◆ Records for this task:

== Segment start ==

(* ================================================================== *)
(** ** Machine integers *)

(** Reduction of a mathematical integer to Go's 64-bit [int]. *)
Definition wrap64 (z : Z) : Z := (z + 2^63) mod 2^64 - 2^63.

Definition int_add (a b : Z) : Z := wrap64 (a + b).
Definition int_mul (a b : Z) : Z := wrap64 (a * b).

Definition int_min : Z := - 2^63.
Definition int_max : Z := 2^63 - 1.

(** [len(xs)] as a Go [int]. *)
Definition len {A} (xs : list A) : Z := Z.of_nat (length xs).

(* ================================================================== *)
(** ** Formatting ([strconv], [fmt]) *)

(** [strconv.Itoa], also [%d] and [%v] on an [int]. *)
Definition itoa (z : Z) : string :=
  DecimalString.NilZero.string_of_int (Z.to_int z).

(** [%x] on an unsigned integer: lower-case hexadecimal, no prefix. *)
Definition hex (n : N) : string :=
  HexadecimalString.NilZero.string_of_uint (N.to_hex_uint n).

(** [strings.HasSuffix]. *)
Fixpoint HasSuffix (s suffix : string) : bool :=
  if String.eqb s suffix then true
  else match s with
       | EmptyString => false
       | String _ s' => HasSuffix s' suffix
       end.

(** [strings.TrimSuffix]: [s] without the trailing [suffix], or [s] itself. *)
Definition TrimSuffix (s suffix : string) : string :=
  if HasSuffix s suffix
  then String.substring 0 (String.length s - String.length suffix) s
  else s.

(** [float64(n)] for an [int] [n] with [|n| < 2^63]: the conversion rounds
    to nearest, ties to even, as Go's does. *)
Definition float64 (z : Z) : float :=
  if z <? 0 then PrimFloat.opp (PrimFloat.of_uint63 (Uint63.of_Z (- z)))
  else PrimFloat.of_uint63 (Uint63.of_Z z).

(** Nearest integer to [n * 2^e], ties to even: the rounding
    [strconv.FormatFloat] applies to the exact binary value. *)
Definition round_half_even (n e : Z) : Z :=
  if 0 <=? e then n * 2 ^ e
  else
    let d := 2 ^ (- e) in
    let q := n / d in
    let r := n mod d in
    if 2 * r <? d then q
    else if d <? 2 * r then q + 1
    else if Z.even q then q else q + 1.

Definition two_digits (z : Z) : string :=
  if z <? 10 then "0" ++ itoa z else itoa z.

(** [fmt.Sprintf("%.2f", f)]. *)
Definition fmt_f2 (f : float) : string :=
  match Prim2SF f with
  | S754_nan => "NaN"
  | S754_infinity false => "+Inf"
  | S754_infinity true => "-Inf"
  | S754_zero s => (if s then "-" else "") ++ "0.00"
  | S754_finite s m e =>
      let q := round_half_even (Z.pos m * 100) e in
      (if s then "-" else "") ++ itoa (q / 100) ++ "." ++ two_digits (q mod 100)
  end.
Lemma shr_1_located num den r e :
  located num den (shr_m r) e (loc_of_shr_record r) ->
  located num den (shr_m (shr_1 r)) (e + 1) (loc_of_shr_record (shr_1 r)).
Proof.
  intros [Hb Hd Hm Hlo Hup Hpl].
  pose proof (pw_pos e Hb) as Hp. pose proof (pw_succ e Hb) as Hs.
  assert (HP : 0 < pw e * den) by (apply Z.mul_pos_pos; assumption).
  destruct r as [m rb sb]. cbn [shr_m] in *.
  unfold place in Hpl.
  set (P := pw e * den) in *.
  replace (m * pw e * den) with (m * P) in * by (unfold P; ring).
  replace ((m + 1) * pw e * den) with (m * P + P) in * by (unfold P; ring).
  assert (Hcase : (rb || sb = false /\ num = m * P) \/
                  (rb || sb = true /\ num <> m * P)).
  { destruct (Z.eq_dec num (m * P)) as [E|E].
    - rewrite (proj2 (Z.eqb_eq _ _) E) in Hpl.
      left. split; [|exact E]. destruct rb, sb; simpl in Hpl |- *; congruence.
    - rewrite (proj2 (Z.eqb_neq _ _) E) in Hpl.
      right. split; [|exact E]. destruct rb, sb; simpl in Hpl |- *; congruence. }
  assert (Hshape : exists m' b, (b = 0 \/ b = 1) /\ m = 2 * m' + b /\ 0 <= m' /\
             shr_1 {| shr_m := m; shr_r := rb; shr_s := sb |}
             = {| shr_m := m'; shr_r := (b =? 1); shr_s := rb || sb |}).
  { destruct m as [|p|p]; [| |lia].
    - exists 0, 0. repeat split; auto; lia.
    - destruct p as [p|p|].
      + exists (Zpos p), 1. repeat split; auto; lia.
      + exists (Zpos p), 0. repeat split; auto; lia.
      + exists 0, 1. repeat split; auto; lia. }
  destruct Hshape as (m' & b & Hb01 & Hm' & Hm'0 & ->). cbn [shr_m].
  subst m.
  assert (E1 : m' * pw (e + 1) * den = 2 * (m' * P))
    by (rewrite Hs; unfold P; ring).
  assert (E2 : (m' + 1) * pw (e + 1) * den = 2 * (m' * P) + 2 * P)
    by (rewrite Hs; unfold P; ring).
  assert (E3 : pw (e + 1) * den = 2 * P) by (rewrite Hs; unfold P; ring).
  replace ((2 * m' + b) * P) with (2 * (m' * P) + b * P) in * by ring.
  set (Q := m' * P) in *.
  split; try lia; try (destruct Hb01; subst b; lia).
  unfold place. rewrite E1, E3.
  destruct Hb01 as [-> | ->]; cbn [Z.eqb loc_of_shr_record];
    destruct Hcase as [[Hrs E]|[Hrs E]]; rewrite Hrs.
  - rewrite (proj2 (Z.eqb_eq _ _)) by lia. reflexivity.
  - rewrite (proj2 (Z.eqb_neq _ _)) by lia.
    rewrite (proj2 (Z.compare_lt_iff _ _)) by lia. reflexivity.
  - rewrite (proj2 (Z.eqb_neq _ _)) by lia.
    rewrite (proj2 (Z.compare_eq_iff _ _)) by lia. reflexivity.
  - rewrite (proj2 (Z.eqb_neq _ _)) by lia.
    rewrite (proj2 (Z.compare_gt_iff _ _)) by lia. reflexivity.
Qed.

Lemma iter_shr_1_located num den p : forall r e,
  located num den (shr_m r) e (loc_of_shr_record r) ->
  located num den (shr_m (SpecFloat.iter_pos shr_1 p r)) (e + Zpos p)
          (loc_of_shr_record (SpecFloat.iter_pos shr_1 p r)).
Proof.
  induction p as [p IH|p IH|]; intros r e H; cbn [SpecFloat.iter_pos].
  - replace (e + Zpos p~1) with (e + 1 + Zpos p + Zpos p) by lia.
    apply IH, IH, shr_1_located, H.
  - replace (e + Zpos p~0) with (e + Zpos p + Zpos p) by lia.
    apply IH, IH, H.
  - apply shr_1_located, H.
Qed.

Lemma loc_of_shr_record_of_loc m l :
  loc_of_shr_record (shr_record_of_loc m l) = l /\
  shr_m (shr_record_of_loc m l) = m.
Proof. destruct l as [|[]]; split; reflexivity. Qed.

Lemma shr_located num den m e l n :
  located num den m e l ->
  located num den (shr_m (fst (shr (shr_record_of_loc m l) e n)))
          (snd (shr (shr_record_of_loc m l) e n))
          (loc_of_shr_record (fst (shr (shr_record_of_loc m l) e n))) /\
  snd (shr (shr_record_of_loc m l) e n) = e + Z.max n 0.
Proof.
  intros H.
  destruct (loc_of_shr_record_of_loc m l) as [E1 E2].
  assert (H0 : located num den (shr_m (shr_record_of_loc m l)) e
                 (loc_of_shr_record (shr_record_of_loc m l))).
  { rewrite E1, E2. exact H. }
  destruct n as [|p|p]; cbn [shr fst snd].
  - split; [exact H0|lia].
  - split; [apply iter_shr_1_located, H0|lia].
  - split; [exact H0|lia].
Qed.

(** *** Digits *)

Lemma digits2_bounds p :
  2 ^ (Zpos (digits2_pos p) - 1) <= Zpos p < 2 ^ Zpos (digits2_pos p).
Proof.
  induction p as [p IH|p IH|]; cbn [digits2_pos].
  - rewrite Pos2Z.inj_succ.
    replace (Z.succ (Zpos (digits2_pos p)) - 1)
      with (Z.succ (Zpos (digits2_pos p) - 1)) by lia.
    rewrite !Z.pow_succ_r by lia. lia.
  - rewrite Pos2Z.inj_succ.
    replace (Z.succ (Zpos (digits2_pos p)) - 1)
      with (Z.succ (Zpos (digits2_pos p) - 1)) by lia.
    rewrite !Z.pow_succ_r by lia. lia.
  - simpl. lia.
Qed.

Lemma fexp_eq z : fexp prec emax z = Z.max (z - 53) (-1074).
Proof. reflexivity. Qed.

Lemma cell_shift P T m m1 num :
  0 < P -> 0 < T ->
  m * P <= num -> num < (m + 1) * P ->
  m1 * T * P <= num -> num < (m1 + 1) * T * P ->
  m1 * T <= m /\ m < (m1 + 1) * T.
Proof.
  intros HP HT H1 H2 H3 H4. split.
  - apply Z.lt_succ_r. apply (Z.mul_lt_mono_pos_r P); [exact HP|]. lia.
  - apply (Z.mul_lt_mono_pos_r P); [exact HP|]. lia.
Qed.

Lemma shr_fexp_normal num den m e l :
  located num den m e l -> precise m e ->
  located num den (shr_m (fst (shr_fexp prec emax m e l)))
          (snd (shr_fexp prec emax m e l))
          (loc_of_shr_record (fst (shr_fexp prec emax m e l))) /\
  normal_form (shr_m (fst (shr_fexp prec emax m e l)))
              (snd (shr_fexp prec emax m e l)).
Proof.
  intros Hloc Hpre. unfold shr_fexp.
  set (n := fexp prec emax (Zdigits2 m + e) - e).
  assert (Hn : 0 <= n) by (unfold precise in Hpre; lia).
  destruct (shr_located num den m e l n Hloc) as [H1 H2].
  split; [exact H1|].
  set (m1 := shr_m (fst (shr (shr_record_of_loc m l) e n))) in *.
  set (e1 := snd (shr (shr_record_of_loc m l) e n)) in *.
  rewrite Z.max_l in H2 by exact Hn.
  destruct Hloc as [Hb Hd Hm Hlo Hup _].
  destruct H1 as [Hb1 _ Hm1 Hlo1 Hup1 _].
  rewrite H2, (pw_add e n Hb Hn) in Hlo1, Hup1.
  pose proof (pw_pos e Hb) as Hp.
  assert (HT : 0 < 2 ^ n) by (apply Z.pow_pos_nonneg; lia).
  destruct (cell_shift (pw e * den) (2 ^ n) m m1 num) as [C1 C2];
    try lia; try (apply Z.mul_pos_pos; assumption).
  assert (He1 : e1 = fexp prec emax (Zdigits2 m + e)) by (unfold n in H2; lia).
  rewrite fexp_eq in He1.
  destruct m as [|p|p]; [| |lia].
  - (* nothing to shift *)
    cbn [Zdigits2] in *. unfold n in *. rewrite fexp_eq in *.
    assert (m1 = 0) by nia. split; lia.
  - cbn [Zdigits2] in *.
    pose proof (digits2_bounds p) as [D1 D2].
    set (d := Zpos (digits2_pos p)) in *.
    assert (Hd1 : 1 <= d) by (unfold d; lia).
    destruct (Z_lt_le_dec (d + e - 53) (-1074)) as [Hsub|Hnorm].
    + (* subnormal range *)
      assert (e1 = -1074) by lia.
      assert (Hdn : d <= 53 + n) by (unfold n; rewrite fexp_eq; lia).
      assert (Hpow : 2 ^ d <= 2 ^ 53 * 2 ^ n).
      { rewrite <- Z.pow_add_r by lia. apply Z.pow_le_mono_r; lia. }
      split; try lia.
      apply (Z.mul_lt_mono_pos_r (2 ^ n)); [exact HT|]. lia.
    + assert (Hnd : n = d - 53) by (unfold n; rewrite fexp_eq; lia).
      assert (Hpow1 : 2 ^ d = 2 ^ 53 * 2 ^ n).
      { rewrite <- Z.pow_add_r by lia. f_equal. lia. }
      assert (Hpow2 : 2 ^ (d - 1) = 2 ^ 52 * 2 ^ n).
      { rewrite <- Z.pow_add_r by lia. f_equal. lia. }
      split; try lia.
      * apply (Z.mul_lt_mono_pos_r (2 ^ n)); [exact HT|]. lia.
      * intros _. apply Z.lt_succ_r.
        apply (Z.mul_lt_mono_pos_r (2 ^ n)); [exact HT|]. lia.
Qed.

== Segment end ==

◆ How to complete this task: Check each line of the material above for the string "else". Please count those that have it and reply with the number only.

◆ Output: 9